Exercise objective: An exact reproduction of all the entries is what the answer must contain.

Records for this exercise:
Lemma slots_put q m h lo tk d :
  MASK q = SIZE - 1 -> slots_ok m h lo tk -> Z.of_nat (length h) < Z.of_nat lo + SIZE ->
  (length h ∉ tk) ->
  slots_ok (set_slot q m (u32 (Z.of_nat (length h))) (fun _ => mkElement d true false)) (h ++ [d]) lo tk.
Proof.
  intros HM [H1 H2 H3 H4] Hroom Ht. unfold set_slot. rewrite slot_mask by done. pose proof SIZE_bounds.
  split; rewrite ?length_app; simpl; [by rewrite length_alter|lia| |].
  - intros i Hi. rewrite ring_at_alter. destruct (decide (i = length h)) as [->|Hne].
    + exists d. rewrite decide_True by done. rewrite lookup_app_r, Nat.sub_diag by done. split; [done|].
      destruct (H4 (Z.of_nat (length h)) ltac:(lia)) as (ele & -> & _). simpl. by rewrite bool_decide_false.
    + destruct (H3 i ltac:(lia)) as (d' & Hd' & Hr). exists d'. split; [rewrite lookup_app_l by lia; done|].
      rewrite decide_False; [done|]. intros E%(mod_lap (Z.of_nat lo)); lia.
  - intros i Hi. destruct (H4 i ltac:(lia)) as (ele & Hele & Hv). exists ele. split; [|done].
    rewrite ring_at_alter, decide_False; [done|]. intros E%(mod_lap (Z.of_nat lo)); lia.
Qed.

Lemma slots_mark r m h lo tk tk' (i : nat) :
  MASK r = SIZE - 1 -> slots_ok m h lo tk -> (lo <= i < length h)%nat ->
  (forall j, j ∈ tk' <-> j ∈ tk \/ j = i) ->
  slots_ok (mark r m (Z.land (u32 (Z.of_nat i)) (MASK r))) h lo tk'.
Proof.
  intros HM [H1 H2 H3 H4] Hi Ht. unfold mark, set_slot. rewrite slot_land, slot_mask by done. pose proof SIZE_bounds.
  split; simpl; [by rewrite length_alter|done| |].
  - intros j Hj. rewrite ring_at_alter. destruct (H3 j Hj) as (d & Hd & Hr). exists d. split; [done|].
    destruct (decide (i = j)) as [->|Hne].
    + rewrite decide_True by done. rewrite Hr. simpl. rewrite bool_decide_true; [done|]. apply Ht. by right.
    + rewrite decide_False by (intros E%(mod_lap (Z.of_nat lo)); lia). rewrite Hr. do 2 f_equal.
      apply bool_decide_ext. rewrite Ht. naive_solver.
  - intros j Hj. destruct (H4 j Hj) as (ele & Hele & Hv). exists ele. split; [|done].
    rewrite ring_at_alter, decide_False; [done|]. intros E%(mod_lap (Z.of_nat lo)); lia.
Qed.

Exercise result:
Lemma slots_put q m h lo tk d :
  MASK q = SIZE - 1 -> slots_ok m h lo tk -> Z.of_nat (length h) < Z.of_nat lo + SIZE ->
  (length h ∉ tk) ->
  slots_ok (set_slot q m (u32 (Z.of_nat (length h))) (fun _ => mkElement d true false)) (h ++ [d]) lo tk.
Proof.
  intros HM [H1 H2 H3 H4] Hroom Ht. unfold set_slot. rewrite slot_mask by done. pose proof SIZE_bounds.
  split; rewrite ?length_app; simpl; [by rewrite length_alter|lia| |].
  - intros i Hi. rewrite ring_at_alter. destruct (decide (i = length h)) as [->|Hne].
    + exists d. rewrite decide_True by done. rewrite lookup_app_r, Nat.sub_diag by done. split; [done|].
      destruct (H4 (Z.of_nat (length h)) ltac:(lia)) as (ele & -> & _). simpl. by rewrite bool_decide_false.
    + destruct (H3 i ltac:(lia)) as (d' & Hd' & Hr). exists d'. split; [rewrite lookup_app_l by lia; done|].
      rewrite decide_False; [done|]. intros E%(mod_lap (Z.of_nat lo)); lia.
  - intros i Hi. destruct (H4 i ltac:(lia)) as (ele & Hele & Hv). exists ele. split; [|done].
    rewrite ring_at_alter, decide_False; [done|]. intros E%(mod_lap (Z.of_nat lo)); lia.
Qed.

Lemma slots_mark r m h lo tk tk' (i : nat) :
  MASK r = SIZE - 1 -> slots_ok m h lo tk -> (lo <= i < length h)%nat ->
  (forall j, j ∈ tk' <-> j ∈ tk \/ j = i) ->
  slots_ok (mark r m (Z.land (u32 (Z.of_nat i)) (MASK r))) h lo tk'.
Proof.
  intros HM [H1 H2 H3 H4] Hi Ht. unfold mark, set_slot. rewrite slot_land, slot_mask by done. pose proof SIZE_bounds.
  split; simpl; [by rewrite length_alter|done| |].
  - intros j Hj. rewrite ring_at_alter. destruct (H3 j Hj) as (d & Hd & Hr). exists d. split; [done|].
    destruct (decide (i = j)) as [->|Hne].
    + rewrite decide_True by done. rewrite Hr. simpl. rewrite bool_decide_true; [done|]. apply Ht. by right.
    + rewrite decide_False by (intros E%(mod_lap (Z.of_nat lo)); lia). rewrite Hr. do 2 f_equal.
      apply bool_decide_ext. rewrite Ht. naive_solver.
  - intros j Hj. destruct (H4 j Hj) as (ele & Hele & Hv). exists ele. split; [|done].
    rewrite ring_at_alter, decide_False; [done|]. intros E%(mod_lap (Z.of_nat lo)); lia.
Qed.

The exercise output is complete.